AlgaeOrtho, a bioinformatics tool for processing ortholog inference results in algae

Mary-Francis LaPorte ¹ Neha Arora ² Struan Clark ³ Ambarish Nag ^3*

• ¹ Department of Plant Sciences, College of Agricultural and Environmental Sciences, University of California, Davis, Davis, California, United States
• ² Department of Biology, Skidmore College, Saratoga Springs, NY, United States
• ³ Computational Science Center, National Renewable Energy Laboratory, Golden, CO, United States

Microalgae constitute a prominent feedstock for producing biofuels and biochemicals by virtue of their prolific reproduction, high bioproduct accumulation, and the ability to grow in brackish and saline water. However, naturally occurring wild type algal strains are rarely optimal for industrial use; therefore, bioengineering of algae is necessary to generate superior performing strains that can address production challenges in industrial settings, particularly the bioenergy and bioproduct sectors.

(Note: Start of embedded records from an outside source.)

Lemma walkChunks_S {A} (bs : list Z) (f : nat) (limit : Z)
    (body : Z -> list Z -> Z -> A -> M A) (cur : Z) (acc : A) (w : list Warning) :
  walkChunks bs (S f) limit body cur acc w =
  if cur <? limit then
    match readFourCC bs cur w with
    | (Ok id, w1) =>
        match getUint32 bs (cur + 4) w1 with
        | (Ok size, w2) =>
            match body cur id size acc w2 with
            | (Ok acc', w3) => walkChunks bs f limit body (cur + 8 + size) acc' w3
            | (Throw e, w3) => (Throw e, w3)
            end
        | (Throw e, w2) => (Throw e, w2)
        end
    | (Throw e, w1) => (Throw e, w1)
    end
  else (Ok acc, w).
Proof. cbn [walkChunks]. destruct (cur <? limit); reflexivity. Qed.

(** The walks use enough fuel: more rounds change nothing. *)
Lemma walkChunks_step {A} (bs : list Z) (f : nat) (limit : Z)
    (body : Z -> list Z -> Z -> A -> M A) (cur : Z) (acc : A) (w : list Warning) :
  0 <= cur -> byteLength bs - cur < 8 * Z.of_nat (S f) ->
  walkChunks bs (S (S f)) limit body cur acc w = walkChunks bs (S f) limit body cur acc w.
Proof.
  revert cur acc w. induction f as [|f IH]; intros cur acc w Hcur Hlen;
    rewrite walkChunks_S; rewrite walkChunks_S;
    destruct (cur <? limit); try reflexivity;
    destruct (readFourCC bs cur w) as [[id|e] w1]; try reflexivity;
    destruct (getUint32 bs (cur + 4) w1) as [[size|e] w2] eqn:Eg; try reflexivity;
    apply getUint32_inv in Eg as (G1 & G2 & G3 & _).
  - rewrite Nat2Z.inj_succ in Hlen. lia.
  - destruct (body cur id size acc w2) as [[acc'|e] w3]; [|reflexivity].
    apply IH; rewrite ?Nat2Z.inj_succ in *; lia.
Qed.

Lemma walkChunks_enough_fuel {A} (bs : list Z) (k : nat) (limit : Z)
    (body : Z -> list Z -> Z -> A -> M A) (cur : Z) (acc : A) (w : list Warning) :
  0 <= cur ->
  walkChunks bs (S (length bs) + k) limit body cur acc w
  = walkChunks bs (S (length bs)) limit body cur acc w.
Proof.
  intros Hcur. induction k as [|k IH]; [now rewrite Nat.add_0_r|].
  rewrite Nat.add_succ_r. rewrite <- IH. cbn [Nat.add].
  apply walkChunks_step; [exact Hcur|]. unfold byteLength. rewrite Nat2Z.inj_succ, Nat2Z.inj_add. lia.
Qed.

Lemma validateRIFF_inv (bs : list Z) (w : list Warning) (u : unit) (w' : list Warning) :
  validateRIFF bs w = (Ok u, w') ->
  map (byteAt bs) [0; 1; 2; 3] = codes "RIFF" /\ map (byteAt bs) [8; 9; 10; 11] = codes "sfbk".
Proof.
  unfold validateRIFF. intros H. inv_bind H riff w1 Hr.
  destruct (codes_eqb riff (codes "RIFF")) eqn:E1; cbn [negb] in H; [|discriminate].
  inv_bind H fs w2 Hfs. inv_bind H sfbk w3 Hs.
  destruct (codes_eqb sfbk (codes "sfbk")) eqn:E2; cbn [negb] in H; [|discriminate].
  apply codes_eqb_true in E1, E2.
  apply readFourCC_inv in Hr as (_ & _ & Hr & _). apply readFourCC_inv in Hs as (_ & _ & Hs & _).
  split; [rewrite <- E1, Hr | rewrite <- E2, Hs]; reflexivity.
Qed.

Lemma checkRequired_inv (req : list (list Z)) (chunks : list (list Z * ChunkRef))
    (w : list Warning) (u : unit) (w' : list Warning) :
  checkRequired req chunks w = (Ok u, w') -> forall c, In c req -> rec_get c chunks <> None.
Proof.
  induction req as [|c0 rest IH]; cbn [checkRequired]; intros H c Hin; [destruct Hin|].
  destruct (rec_get c0 chunks) eqn:E; [|discriminate].
  destruct Hin as [<-|Hin]; [now rewrite E|]. now apply (IH H).
Qed.

Lemma parseSDTA_inv (bs : list Z) (off : Z) (w : list Warning) (s : list Sample) (w' : list Warning) :
  parseSDTA bs off w = (Ok s, w') -> s = [].
Proof.
  unfold parseSDTA. intros H. inv_bind H ls w1 H1. inv_bind H sid w2 H2.
  destruct (negb (codes_eqb sid (codes "smpl"))); [discriminate|].
  inv_bind H sz w3 H3. inv_bind H sd w4 H4. apply ret_inv in H as [<- _]. reflexivity.
Qed.

Lemma parsePDTA_inv (bs : list Z) (off : Z) (samples : list Sample) (w : list Warning)
    (r : list Sample * list Preset * list Instrument) (w' : list Warning) :
  parsePDTA bs off samples w = (Ok r, w') ->
  (exists chunks w1, walkPDTA bs off w = (Ok chunks, w1) /\
     forall c, In c requiredChunks -> rec_get c chunks <> None) /\
  (exists smplData hs w2 w3 pushed,
     fillSamples smplData hs 0 w2 = (Ok pushed, w3) /\ fst (fst r) = samples ++ pushed).
Proof.
  unfold parsePDTA. intros H.
  inv_bind H chunks w1 Hw. inv_bind H u w2 Hc. inv_bind H hs w3 Hh. inv_bind H ch w4 Hf.
  inv_bind H smplSize w5 Hs.
  destruct (byteLength bs <? SDTA ch + 20 + smplSize); [discriminate|].
  inv_bind H smplData w6 Hd. inv_bind H pushed w7 Hp. inv_bind H ins w8 Hi.
  inv_bind H prs w9 Hpr. apply ret_inv in H as [<- _].
  split.
  - exists chunks, w1. split; [exact Hw|]. exact (checkRequired_inv _ _ _ _ _ Hc).
  - exists smplData, hs, w6, w7, pushed. split; [exact Hp|reflexivity].
Qed.

Lemma parse_ok_inv (bs : list Z) (d : SF2Data) :
  fst (parse bs) = Ok d -> exists w, parseBody bs [] = (Ok d, w).
Proof.
  unfold parse. destruct (parseBody bs []) as [[d'|e] w]; cbn [fst]; intros H;
    [inversion H; subst; eauto|discriminate].
Qed.

Lemma applyGen_keyRange (z : Zone) (g : Generator) :
  (genType g =? 43) = false -> keyRange (applyGen z g) = keyRange z.
Proof.
  intros H. unfold applyGen. rewrite H.
  repeat match goal with |- context [if ?c then _ else _] => destruct c end;
    destruct (amount g); reflexivity.
Qed.

Lemma applyGen_velRange (z : Zone) (g : Generator) :
  (genType g =? 44) = false -> velRange (applyGen z g) = velRange z.
Proof.
  intros H. unfold applyGen.
  destruct (genType g =? 43); [destruct (amount g); reflexivity|]. rewrite H.
  repeat match goal with |- context [if ?c then _ else _] => destruct c end;
    destruct (amount g); reflexivity.
Qed.

Lemma fold_applyGen_keyRange (gens : list Generator) (z : Zone) :
  forallb (fun g => negb (genType g =? 43)) gens = true ->
  keyRange (fold_left applyGen gens z) = keyRange z.
Proof.
  revert z. induction gens as [|g rest IH]; intros z H; [reflexivity|].
  cbn [forallb fold_left] in *. apply andb_true_iff in H as [H1 H2].
  rewrite IH by exact H2. apply applyGen_keyRange. now apply negb_true_iff.
Qed.

Lemma fold_applyGen_velRange (gens : list Generator) (z : Zone) :
  forallb (fun g => negb (genType g =? 44)) gens = true ->
  velRange (fold_left applyGen gens z) = velRange z.
Proof.
  revert z. induction gens as [|g rest IH]; intros z H; [reflexivity|].
  cbn [forallb fold_left] in *. apply andb_true_iff in H as [H1 H2].
  rewrite IH by exact H2. apply applyGen_velRange. now apply negb_true_iff.
Qed.

Lemma forRange_forall {A} (P : A -> Prop) (body : Z -> M A) :
  (forall i w a w', body i w = (Ok a, w') -> P a) ->
  forall n i w xs w', forRange n i body w = (Ok xs, w') -> Forall P xs.
Proof.
  intros Hb n. induction n as [|n IH]; intros i w xs w' H.
  - cbn [forRange] in H. apply ret_inv in H as [<- _]. constructor.
  - cbn [forRange] in H. inv_bind H x w1 Hx. inv_bind H rest w2 Hr.
    apply ret_inv in H as [<- _]. constructor; [eapply Hb; eauto|eapply IH; eauto].
Qed.

Lemma zonesOfBags_build (bags : list Bag) (gens : list Generator) (bi nbi : Z)
    (w : list Warning) (zs : list Zone) (w' : list Warning) :
  zonesOfBags bags gens bi nbi w = (Ok zs, w') ->
  Forall (fun z => exists lo hi, z = buildZone (jsSlice gens lo hi)) zs.
Proof.
  unfold zonesOfBags. apply forRange_forall.
  intros b w0 z w1 H. destruct (nth_error bags (Z.to_nat b)) as [bag|].
  - apply ret_inv in H as [<- _]. eauto.
  - discriminate.
Qed.

Lemma fillSamples_spec_aux (smplData : list Z) (hs : list RawHeader) (i0 : Z) (w : list Warning) :
  exists ss extra,
    fillSamples smplData hs i0 w = (Ok ss, w ++ extra) /\ length ss = length hs /\
    forall k h, nth_error hs k = Some h ->
      let i := i0 + Z.of_nat k in
      let n := Z.of_nat (length smplData) in
      exists s, nth_error ss k = Some s /\
        if badIndices h n then
          data s = [] /\
          header s = mkHeader 0 0 0 0 (if hSampleRate h =? 0 then 44100 else hSampleRate h)
                       (if hOriginalPitch h =? 0 then 60 else hOriginalPitch h) 0 /\
          In (mkWarning i (hName h) (hStart h) (hEnd h) n) (w ++ extra)
        else
          data s = firstn (Z.to_nat (hEnd h - hStart h)) (skipn (Z.to_nat (hStart h)) smplData) /\
          Z.of_nat (length (data s)) = hEnd h - hStart h /\
          header s = mkHeader (hStart h) (hEnd h) (hStartLoop h) (hEndLoop h)
                       (hSampleRate h) (hOriginalPitch h) (hPitchCorrection h).
Proof.
  revert i0 w. induction hs as [|h rest IH]; intros i0 w.
  - exists [], []. rewrite app_nil_r. split; [reflexivity|]. split; [reflexivity|].
    intros k h Hk. destruct k; discriminate.
  - set (n := Z.of_nat (length smplData)).
    set (x := mkWarning i0 (hName h) (hStart h) (hEnd h) n).
    assert (Hfirst : forall s0 w' extra',
      (if badIndices h n then s0 = placeholder i0 h /\ In x w' else s0 = extracted i0 h smplData) ->
      exists s, nth_error (s0 :: nil) 0 = Some s /\
        if badIndices h n then
          data s = [] /\
          header s = mkHeader 0 0 0 0 (if hSampleRate h =? 0 then 44100 else hSampleRate h)
                       (if hOriginalPitch h =? 0 then 60 else hOriginalPitch h) 0 /\
          In (mkWarning (i0 + Z.of_nat 0) (hName h) (hStart h) (hEnd h) n) (w' ++ extra')
        else
          data s = firstn (Z.to_nat (hEnd h - hStart h)) (skipn (Z.to_nat (hStart h)) smplData) /\
          Z.of_nat (length (data s)) = hEnd h - hStart h /\
          header s = mkHeader (hStart h) (hEnd h) (hStartLoop h) (hEndLoop h)
                       (hSampleRate h) (hOriginalPitch h) (hPitchCorrection h)).
    { intros s0 w' extra' Hs0. exists s0. split; [reflexivity|].
      rewrite Nat2Z.inj_0, Z.add_0_r.
      destruct (badIndices h n) eqn:Hb.
      - destruct Hs0 as [-> Hin]. split; [reflexivity|]. split; [reflexivity|].
        apply in_or_app. now left.
      - subst s0. unfold badIndices in Hb.
        repeat rewrite orb_false_iff in Hb.
        destruct Hb as [[[[B1 B2] B3] B4] B5].
        apply Z.ltb_ge in B1, B2, B4. apply Z.leb_gt in B3, B5.
        unfold extracted, jsSlice. cbn [data header].
        rewrite Z2Nat.inj_sub by lia. split; [reflexivity|]. split; [|reflexivity].
        rewrite length_firstn, length_skipn. subst n.
        rewrite <- Z2Nat.inj_sub by lia.
        assert (Z.to_nat (hEnd h) <= length smplData)%nat by lia. lia. }
    set (w0 := if badIndices h n then w ++ [x] else w).
    set (s0 := if badIndices h n then placeholder i0 h else extracted i0 h smplData).
    destruct (IH (i0 + 1) w0) as (ss & extra & Hf & Hlen & Hspec).
    exists (s0 :: ss), ((if badIndices h n then [x] else []) ++ extra).
    assert (Hw : w0 ++ extra = w ++ (if badIndices h n then [x] else []) ++ extra).
    { subst w0. destruct (badIndices h n); [now rewrite <- app_assoc|reflexivity]. }
    split; [|split].
    + cbn [fillSamples]. fold n. rewrite <- Hw.
      unfold w0, s0 in *. destruct (badIndices h n); unfold bind, warn, ret;
        cbv beta iota in Hf |- *; fold x; rewrite Hf; reflexivity.
    + cbn [length]. now rewrite Hlen.
    + intros k h' Hk. cbv zeta. destruct k as [|k].
      * cbn [nth_error] in Hk. inversion Hk; subst h'.
        rewrite <- Hw.
        destruct (Hfirst s0 w0 extra) as (s & Hs & Hp).
        { unfold s0, w0. destruct (badIndices h n); [|reflexivity].
          split; [reflexivity|]. apply in_or_app. right. now left. }
        exists s. split; [cbn [nth_error] in *; exact Hs|]. exact Hp.
      * cbn [nth_error] in Hk. destruct (Hspec k h' Hk) as (s & Hs & Hprop).
        exists s. split; [exact Hs|]. fold n.
        replace (i0 + Z.of_nat (S k)) with (i0 + 1 + Z.of_nat k) by lia.
        rewrite <- Hw. exact Hprop.
Qed.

One of the crucial steps in this process is deciding on a bioengineering target: namely, which gene/protein to differentially express. These targets are often orthologs which are defined as genes/proteins originating from a common ancestor in divergent species. Although bioinformatics tools for the identification of protein orthologs already exist, processing the output from such tools is non-trivial, especially for a researcher with little or no bioinformatics experience. The present study introduces AlgaeOrtho, a user-friendly tool that builds upon the SonicParanoid orthology inference tool (based on an algorithm that identifies potential protein orthologs based on amino acid sequences) and the PhycoCosm database from JGI (Joint Genome Institute) to help researchers identify orthologs of their proteins of interest in multiple diverse algal species. The output of this application includes a table of the putative orthologs of their protein of interest, a heatmap showing sequence similarity (%), and an unrooted tree of the putative protein orthologs. Notably, the tool would be instrumental in identifying novel bioengineering targets in different algal strains, including targets in not-fully-annotated algal species, since it does not depend on existing protein annotations. We tested AlgaeOrtho using three case studies, for which orthologs of proteins relevant to bioengineering targets, were identified from diverse algal species, demonstrating its ease of use and utility for bioengineering researchers. This tool is unique in the protein ortholog identification space as it can visualize putative orthologs, as desired by the user, across several algal species.